### WORK ORDER
Restate word for word the lines of the data below, from the first through the one that has "assert (i = j)".

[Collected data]
......

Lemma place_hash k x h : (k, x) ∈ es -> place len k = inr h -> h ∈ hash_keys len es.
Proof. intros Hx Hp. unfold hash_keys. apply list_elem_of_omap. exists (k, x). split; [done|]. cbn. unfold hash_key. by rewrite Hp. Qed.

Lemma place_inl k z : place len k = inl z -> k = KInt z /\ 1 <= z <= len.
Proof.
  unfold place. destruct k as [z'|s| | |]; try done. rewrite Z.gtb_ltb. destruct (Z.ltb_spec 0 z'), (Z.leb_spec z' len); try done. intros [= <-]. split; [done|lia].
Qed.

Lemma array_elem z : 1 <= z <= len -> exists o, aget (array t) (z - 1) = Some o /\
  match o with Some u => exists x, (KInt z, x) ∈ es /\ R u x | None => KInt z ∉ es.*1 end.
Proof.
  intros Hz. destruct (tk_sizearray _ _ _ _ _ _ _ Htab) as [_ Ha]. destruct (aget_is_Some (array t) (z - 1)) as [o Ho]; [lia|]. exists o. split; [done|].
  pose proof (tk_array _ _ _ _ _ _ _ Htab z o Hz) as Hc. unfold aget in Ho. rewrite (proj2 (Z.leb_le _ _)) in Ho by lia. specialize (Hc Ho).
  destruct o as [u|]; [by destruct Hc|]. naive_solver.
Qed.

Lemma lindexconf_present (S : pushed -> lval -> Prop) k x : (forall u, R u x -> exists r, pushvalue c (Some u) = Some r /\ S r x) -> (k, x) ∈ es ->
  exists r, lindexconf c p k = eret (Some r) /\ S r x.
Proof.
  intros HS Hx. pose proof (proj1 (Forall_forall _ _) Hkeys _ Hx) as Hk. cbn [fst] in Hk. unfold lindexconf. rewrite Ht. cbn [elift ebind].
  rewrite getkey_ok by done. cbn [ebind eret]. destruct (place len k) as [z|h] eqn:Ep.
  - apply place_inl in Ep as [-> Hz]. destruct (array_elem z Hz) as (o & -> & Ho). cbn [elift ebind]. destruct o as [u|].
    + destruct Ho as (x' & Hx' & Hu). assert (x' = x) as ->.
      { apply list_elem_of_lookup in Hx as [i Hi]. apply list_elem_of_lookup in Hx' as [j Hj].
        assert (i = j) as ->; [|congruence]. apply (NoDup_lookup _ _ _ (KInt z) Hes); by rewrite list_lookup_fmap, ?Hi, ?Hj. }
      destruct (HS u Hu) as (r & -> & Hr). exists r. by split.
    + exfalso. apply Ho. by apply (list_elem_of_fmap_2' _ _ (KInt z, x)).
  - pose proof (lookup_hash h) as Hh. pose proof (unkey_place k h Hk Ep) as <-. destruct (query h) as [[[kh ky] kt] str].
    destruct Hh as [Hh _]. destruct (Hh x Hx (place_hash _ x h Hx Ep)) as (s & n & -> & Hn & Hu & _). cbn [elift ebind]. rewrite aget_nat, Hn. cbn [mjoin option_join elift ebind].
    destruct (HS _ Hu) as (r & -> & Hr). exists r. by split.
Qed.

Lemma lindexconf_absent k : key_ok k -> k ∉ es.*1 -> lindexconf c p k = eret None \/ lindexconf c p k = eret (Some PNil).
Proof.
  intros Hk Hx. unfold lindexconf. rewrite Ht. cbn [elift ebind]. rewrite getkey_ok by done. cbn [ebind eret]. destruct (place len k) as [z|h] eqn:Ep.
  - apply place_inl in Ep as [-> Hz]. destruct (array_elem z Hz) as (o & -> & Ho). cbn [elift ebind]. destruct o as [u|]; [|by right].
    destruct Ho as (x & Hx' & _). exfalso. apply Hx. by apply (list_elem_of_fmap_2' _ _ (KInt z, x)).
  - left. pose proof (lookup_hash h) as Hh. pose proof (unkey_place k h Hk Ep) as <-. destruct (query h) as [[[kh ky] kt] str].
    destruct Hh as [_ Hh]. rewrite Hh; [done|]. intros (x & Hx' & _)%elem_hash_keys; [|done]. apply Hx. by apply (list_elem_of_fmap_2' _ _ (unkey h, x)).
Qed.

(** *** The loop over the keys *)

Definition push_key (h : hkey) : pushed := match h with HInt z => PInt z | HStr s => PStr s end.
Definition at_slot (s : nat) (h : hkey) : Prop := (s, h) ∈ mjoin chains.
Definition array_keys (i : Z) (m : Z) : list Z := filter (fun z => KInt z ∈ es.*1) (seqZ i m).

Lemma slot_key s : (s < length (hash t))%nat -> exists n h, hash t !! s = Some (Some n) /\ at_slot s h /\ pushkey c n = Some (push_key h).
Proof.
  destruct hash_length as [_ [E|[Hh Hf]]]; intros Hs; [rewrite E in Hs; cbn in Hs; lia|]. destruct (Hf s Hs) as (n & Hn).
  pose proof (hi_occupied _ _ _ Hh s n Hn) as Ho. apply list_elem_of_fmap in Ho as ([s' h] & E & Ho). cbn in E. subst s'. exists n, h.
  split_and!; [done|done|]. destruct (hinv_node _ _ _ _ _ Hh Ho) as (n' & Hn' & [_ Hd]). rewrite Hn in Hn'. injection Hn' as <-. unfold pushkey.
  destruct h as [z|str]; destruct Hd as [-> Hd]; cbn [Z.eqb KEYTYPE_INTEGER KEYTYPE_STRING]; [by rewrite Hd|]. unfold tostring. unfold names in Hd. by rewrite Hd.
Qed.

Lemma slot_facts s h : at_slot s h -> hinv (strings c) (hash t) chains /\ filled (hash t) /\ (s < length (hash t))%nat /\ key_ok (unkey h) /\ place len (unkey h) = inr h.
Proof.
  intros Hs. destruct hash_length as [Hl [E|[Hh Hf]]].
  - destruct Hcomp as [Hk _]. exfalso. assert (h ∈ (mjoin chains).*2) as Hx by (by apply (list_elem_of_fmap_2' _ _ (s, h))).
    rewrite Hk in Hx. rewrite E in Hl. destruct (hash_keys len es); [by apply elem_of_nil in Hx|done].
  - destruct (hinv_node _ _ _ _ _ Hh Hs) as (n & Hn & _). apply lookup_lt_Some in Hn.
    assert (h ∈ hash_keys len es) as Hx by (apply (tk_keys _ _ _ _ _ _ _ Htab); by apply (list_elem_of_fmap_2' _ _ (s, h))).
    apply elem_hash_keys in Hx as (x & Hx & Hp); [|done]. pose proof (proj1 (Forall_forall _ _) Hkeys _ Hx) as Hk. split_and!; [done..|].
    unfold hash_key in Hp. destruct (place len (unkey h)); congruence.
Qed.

......

### COMPLETED TASK
Lemma place_hash k x h : (k, x) ∈ es -> place len k = inr h -> h ∈ hash_keys len es.
Proof. intros Hx Hp. unfold hash_keys. apply list_elem_of_omap. exists (k, x). split; [done|]. cbn. unfold hash_key. by rewrite Hp. Qed.

Lemma place_inl k z : place len k = inl z -> k = KInt z /\ 1 <= z <= len.
Proof.
  unfold place. destruct k as [z'|s| | |]; try done. rewrite Z.gtb_ltb. destruct (Z.ltb_spec 0 z'), (Z.leb_spec z' len); try done. intros [= <-]. split; [done|lia].
Qed.

Lemma array_elem z : 1 <= z <= len -> exists o, aget (array t) (z - 1) = Some o /\
  match o with Some u => exists x, (KInt z, x) ∈ es /\ R u x | None => KInt z ∉ es.*1 end.
Proof.
  intros Hz. destruct (tk_sizearray _ _ _ _ _ _ _ Htab) as [_ Ha]. destruct (aget_is_Some (array t) (z - 1)) as [o Ho]; [lia|]. exists o. split; [done|].
  pose proof (tk_array _ _ _ _ _ _ _ Htab z o Hz) as Hc. unfold aget in Ho. rewrite (proj2 (Z.leb_le _ _)) in Ho by lia. specialize (Hc Ho).
  destruct o as [u|]; [by destruct Hc|]. naive_solver.
Qed.

Lemma lindexconf_present (S : pushed -> lval -> Prop) k x : (forall u, R u x -> exists r, pushvalue c (Some u) = Some r /\ S r x) -> (k, x) ∈ es ->
  exists r, lindexconf c p k = eret (Some r) /\ S r x.
Proof.
  intros HS Hx. pose proof (proj1 (Forall_forall _ _) Hkeys _ Hx) as Hk. cbn [fst] in Hk. unfold lindexconf. rewrite Ht. cbn [elift ebind].
  rewrite getkey_ok by done. cbn [ebind eret]. destruct (place len k) as [z|h] eqn:Ep.
  - apply place_inl in Ep as [-> Hz]. destruct (array_elem z Hz) as (o & -> & Ho). cbn [elift ebind]. destruct o as [u|].
    + destruct Ho as (x' & Hx' & Hu). assert (x' = x) as ->.
      { apply list_elem_of_lookup in Hx as [i Hi]. apply list_elem_of_lookup in Hx' as [j Hj].
        assert (i = j) as ->; [|congruence]. apply (NoDup_lookup _ _ _ (KInt z) Hes); by rewrite list_lookup_fmap, ?Hi, ?Hj. }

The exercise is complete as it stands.